Where dogs have an owner or master, horses do not. They see one person as all people. Lyons believes horses are motivated by togetherness and peace, and says they will trade their freedom and everything in life just to have moments of peace.
“It probably took me 20 years to figure out the concept,” Lyons said. “Once I figured that out, I started looking at a horse’s behavior differently.”
Lyons said horses are good students, able to retain 90 percent of what they’ve learned over an 18-month period.
“That means if you teach them something and leave them alone, they will still remember it 18 months later,” he said.
They’re also able to unlearn a 20-year-old habit in 90 minutes and never go back to it.
According to Lyons, horses are God’s favorite animal and are mentioned 352 times in the Bible.
“He put the same desire in the horse that he did for us: wanting to live in peace,” Lyons said. “When He said, ‘I gave them their beauty, speed and grace, and filled them with boundless courage,’ he really meant it.”
Lyons supports this philosophy of trust and courage with the story of a horse he once had that went blind in one day.
“That horse would still carry me and run full speed,” he said. “What kind of ability and courage would it take for us to be able to do that?”
The replacement concept
Lyons teaches so that his horses never get the answer wrong. His methods are based on building trust with a horse and not motivating it by fear.

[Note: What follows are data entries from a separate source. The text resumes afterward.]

(** * StoreScout analytics core

    A shallow embedding of [app/services/analyze.py], the aggregation engine
    that turns a list of normalized product records into an insights
    report, together with the properties of it that the specification
    states.  The first part holds the model, function by function and under
    the names of the source; the second part the vocabulary of the
    properties and the sample records; the third part the proofs.

    Modelling conventions.
    - A Python [float] is an exact rational ([Q]): the arithmetic is exact,
      [round(x, n)] is round-half-to-even on the exact value, and NaN and
      the infinities are left out.  Binary floating point can leave a
      decimal tie on either side (for a price of 67 and a compare-at price
      of 160 the program computes the discount 58.13, the exact value being
      58.125); where a property speaks of the value of a rounding, it
      bounds the distance to the exact value and leaves the neighbour
      open.  A Python [int] is a [Z].
    - [None] is [None]; an [Optional[float]] is an [option Q].  A product
      record has the fields and types that [normalize_product] produces.
    - A timezone-aware UTC [datetime] is its instant, in microseconds since
      0001-01-01T00:00:00 ([Z]); [parse_dt] returns no other kind.  Sort
      keys, which may also be the naive [datetime.min], are values of
      [datetime].
    - [datetime.fromisoformat] is a parameter of the model: a function from
      strings to the parsed local time and UTC offset, or [None] where it
      raises.  [fromisoformat_basic] is an instance for the common formats.
    - The system clock is a stream of readings; every call of
      [datetime.now] or [datetime.utcnow] consumes the next one.
    - An exception that escapes is a value of [exn]; the only operation of
      the program that can raise on a list of product records is the order
      comparison of a naive with an aware [datetime].
    - A string is a sequence of bytes.  [str.strip] removes ASCII white
      space, which is all that Python removes from a string of ASCII
      characters; [strftime] pads the year to four digits. *)

From Stdlib Require Import ZArith QArith Qround Qabs Lqa Lia.
From Stdlib Require Import List String Ascii Bool DecimalString.
From Stdlib Require Import Sorting.Sorted Sorting.Permutation.
Import ListNotations.

Local Open Scope Z_scope.

(** ** Numbers *)

Definition Qlt_bool (a b : Q) : bool := negb (Qle_bool b a).

Fixpoint pow10 (n : nat) : positive :=
  match n with
  | O => 1%positive
  | S k => (10 * pow10 k)%positive
  end.

(** [round(x)]: nearest integer, ties to the even one. *)
Definition round_half_even (x : Q) : Z :=
  let f := Qfloor x in
  match Qcompare (x - inject_Z f) (1 # 2) with
  | Lt => f
  | Gt => f + 1
  | Eq => if Z.even f then f else f + 1
  end.

(** [round(x, ndigits)], kept in lowest terms. *)
Definition round_nd (x : Q) (ndigits : nat) : Q :=
  Qred (Qmake (round_half_even (x * inject_Z (Zpos (pow10 ndigits)))) (pow10 ndigits)).

(** The builtins [min(a, b)] and [max(a, b)] on two floats. *)
Definition py_min (a b : Q) : Q := if Qlt_bool b a then b else a.
Definition py_max (a b : Q) : Q := if Qlt_bool a b then b else a.

(** [sum(xs)] over floats: a left fold from 0. *)
Definition fsum (xs : list Q) : Q := fold_left Qplus xs 0%Q.

Definition len {A : Type} (l : list A) : Z := Z.of_nat (List.length l).

(** [safe_float]: the normalized record already holds a float or [None]. *)
Definition safe_float (x : option Q) : option Q := x.

(** [pct(n, d)]. *)
Definition pct (n d : Z) : Q :=
  if d =? 0 then 0%Q
  else round_nd (inject_Z n / inject_Z d * 100) 2.

(** [compute_discount_pct(price_min, compare_at_min)]. *)
Definition compute_discount_pct (price_min compare_at_min : option Q) : option Q :=
  match price_min, compare_at_min with
  | Some p, Some c =>
      if Qlt_bool p c && Qlt_bool 0 c
      then Some (round_nd ((c - p) / c * 100) 2)
      else None
  | _, _ => None
  end.

(** [price_bucket(price)]. *)
Definition price_bucket (price : Q) : string :=
  if Qlt_bool price 25 then "<$25"
  else if Qlt_bool price 50 then "$25–$49"
  else if Qlt_bool price 100 then "$50–$99"
  else if Qlt_bool price 200 then "$100–$199"
  else if Qlt_bool price 300 then "$200–$299"
  else if Qlt_bool price 500 then "$300–$499"
  else "$500+".

(** Stable ascending sort of floats, as [sorted(xs)]. *)
Fixpoint insert_asc (x : Q) (l : list Q) : list Q :=
  match l with
  | [] => [x]
  | y :: ys => if Qlt_bool y x then y :: insert_asc x ys else x :: l
  end.

Definition sorted_asc (l : list Q) : list Q := fold_right insert_asc [] l.

(** [statistics.median] on a non-empty list (the callers guard emptiness;
    on the empty list the library raises, here the value is 0). *)
Definition median (xs : list Q) : Q :=
  let data := sorted_asc xs in
  let n := List.length data in
  if Nat.even n
  then ((nth (n / 2 - 1) data 0 + nth (n / 2) data 0) / 2)%Q
  else nth (n / 2) data 0%Q.

(** Drops the [None] entries of a list of optional floats. *)
Fixpoint somes {A : Type} (l : list (option A)) : list A :=
  match l with
  | [] => []
  | Some x :: r => x :: somes r
  | None :: r => somes r
  end.

(** [median_or_none(xs)]. *)
Definition median_or_none (xs : list (option Q)) : option Q :=
  match somes xs with
  | [] => None
  | ys => Some (round_nd (median ys) 2)
  end.

(** [quantile(values, q)]. *)
Definition quantile (values : list Q) (q : Q) : option Q :=
  match values with
  | [] => None
  | _ =>
      let xs := sorted_asc values in
      if Qle_bool q 0 then Some (nth 0 xs 0%Q)
      else if Qle_bool 1 q then Some (last xs 0%Q)
      else
        let pos := (inject_Z (len xs - 1) * q)%Q in
        let lo := Qfloor pos in
        let hi := Qceiling pos in
        if lo =? hi then Some (nth (Z.to_nat lo) xs 0%Q)
        else
          let w := (pos - inject_Z lo)%Q in
          Some (nth (Z.to_nat lo) xs 0 * (1 - w) + nth (Z.to_nat hi) xs 0 * w)%Q
  end.

(** ** Positioning scores (closures of [analyze_products]) *)

(** [clamp(x, lo=0.0, hi=100.0)]. *)
Definition clamp (x : Q) : Q := py_max 0 (py_min 100 x).

(** The pairs of [parts] whose value is not [None]. *)
Fixpoint usable_parts (parts : list (option Q * Q)) : list (Q * Q) :=
  match parts with
  | [] => []
  | (Some v, w) :: r => (v, w) :: usable_parts r
  | (None, _) :: r => usable_parts r
  end.

(** [score_weighted(parts)]. *)
Definition score_weighted (parts : list (option Q * Q)) : Z :=
  let usable := usable_parts parts in
  match usable with
  | [] => 0
  | _ =>
      let total_w := fsum (map snd usable) in
      if Qle_bool total_w 0 then 0
      else
        let s := (fsum (map (fun vw => clamp (fst vw) * snd vw) usable) / total_w)%Q in
        round_half_even (clamp s)
  end.

(** [score_label(score)]. *)
Definition score_label (score : Z) : string :=
  if 75 <=? score then "High"
  else if 45 <=? score then "Medium"
  else "Low".


(** ** Strings and formatting *)

Definition str_int (z : Z) : string := NilZero.string_of_int (Z.to_int z).

Fixpoint zeros (n : nat) : string :=
  match n with
  | O => EmptyString
  | S k => String "0" (zeros k)
  end.

(** Left-pads a decimal numeral with zeros up to [width] characters. *)
Definition pad0 (width : nat) (s : string) : string :=
  String.append (zeros (width - String.length s)) s.

(** The format specs [:.Nf] ([plus = false]) and [:+.Nf] ([plus = true]). *)
Definition fmt_fixed (plus : bool) (nd : nat) (x : Q) : string :=
  let n := round_half_even (Qabs x * inject_Z (Zpos (pow10 nd))) in
  let sign := (if Qlt_bool x 0 then "-" else if plus then "+" else EmptyString)%string in
  let ip := str_int (n / Zpos (pow10 nd)) in
  match nd with
  | O => String.append sign ip
  | _ => String.append sign
           (String.append ip
              (String.append "." (pad0 nd (str_int (n mod Zpos (pow10 nd))))))
  end.

(** [str(x)] of a float that was rounded to at most two decimals (every
    float that the report interpolates into a sentence is one): the
    shortest decimal numeral, with at least one fractional digit. *)
Definition str_float (x : Q) : string :=
  let n := round_half_even (Qabs x * 100) in
  let sign := (if Qlt_bool x 0 then "-" else EmptyString)%string in
  let fp := n mod 100 in
  let frac := if fp mod 10 =? 0 then str_int (fp / 10) else pad0 2 (str_int fp) in
  String.append sign (String.append (str_int (n / 100)) (String.append "." frac)).

(** ASCII white space, as removed by [str.strip()]. *)
Definition is_space (c : ascii) : bool :=
  let n := nat_of_ascii c in
  ((9 <=? n) && (n <=? 13) || (28 <=? n) && (n <=? 32))%nat.

Fixpoint lstrip (s : string) : string :=
  match s with
  | String c r => if is_space c then lstrip r else s
  | EmptyString => EmptyString
  end.

Fixpoint rstrip (s : string) : string :=
  match s with
  | EmptyString => EmptyString
  | String c r =>
      match rstrip r with
      | EmptyString => if is_space c then EmptyString else String c EmptyString
      | r' => String c r'
      end
  end.

Definition strip (s : string) : string := rstrip (lstrip s).

(** [ss[:-1] + "+00:00"] when [ss.endswith("Z")], else [ss]. *)
Fixpoint replace_final_Z (s : string) : string :=
  match s with
  | EmptyString => EmptyString
  | String c EmptyString => if Ascii.eqb c "Z" then "+00:00"%string else s
  | String c r => String c (replace_final_Z r)
  end.

(** ** Dates and times *)

Definition US_PER_SECOND : Z := 1000000.
Definition US_PER_DAY : Z := 86400 * US_PER_SECOND.

(** [datetime.max], in microseconds since 0001-01-01T00:00:00. *)
Definition MAX_US : Z := 3652059 * US_PER_DAY - 1.

(** A [datetime] used as a sort key: timezone-aware in UTC, or naive. *)
Inductive datetime :=
| Aware (utc_us : Z)
| Naive (wall_us : Z).

(** [datetime.min]: naive. *)
Definition datetime_min : datetime := Naive 0.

“I stay focused on what I’m teaching even when the horse is doing something I don’t want him to do,” he said. “I call it the replacement concept of horse training. I never punish or correct the horse’s behavior. Instead I replace it with, ‘Here, try this,’ and make it simple so they get praise.”
He requires the owner be present during training so they can practice the same methods he teaches.
“I treat the horse like a dance partner, gently redirecting him if he starts going in the wrong direction,” he said.
His methods work, as thousands of clients and horse experts can attest to.
Lyons has documented several occasions where his horse Zip demonstrated extraordinary trust. Lyons once asked a pilot friend to hover a helicopter so close that Lyons could reach the rudders while on Zip’s back. Another time, he was at a circus in Ohio and asked a trainer if he could take a picture of Zip with an elephant. Zip stood calmly while the elephant put his mouth over his withers and laid his trunk down one side. On another occasion, Lyons met a trained Kodiak bear at a game farm in Washington. He asked the bear’s owner to have the bear rear up in front of Zip. Unbelievably, it didn’t faze Zip. They even had the bear and Zip rear up at the same time.
A brand-new day
Lyons moved his family to his dream ranch in Parachute. His kids grew older, he separated from his first wife and was single again. Years later he met the love of his life, Jody, and they married in 2003. All together, they have seven children.
He’s seen similar “do-overs” in his work.
“No matter what the horse’s past has been, God gives us a brand-new day and a brand-new start,” he said.
Lyons was one of the first to introduce Christian teachings to the horse industry, and conducts church services at large expositions.
“If you’re a Christian, it should permeate into everything you do,” Lyons said. “I don’t know how to separate Him from my everyday life, so it’s part of my clinics.”
When their ranch eventually sells, Lyons and his wife will spend their lives somewhere in Colorado on five acres against Forest Service land, sharing a sense of peace with their three horses.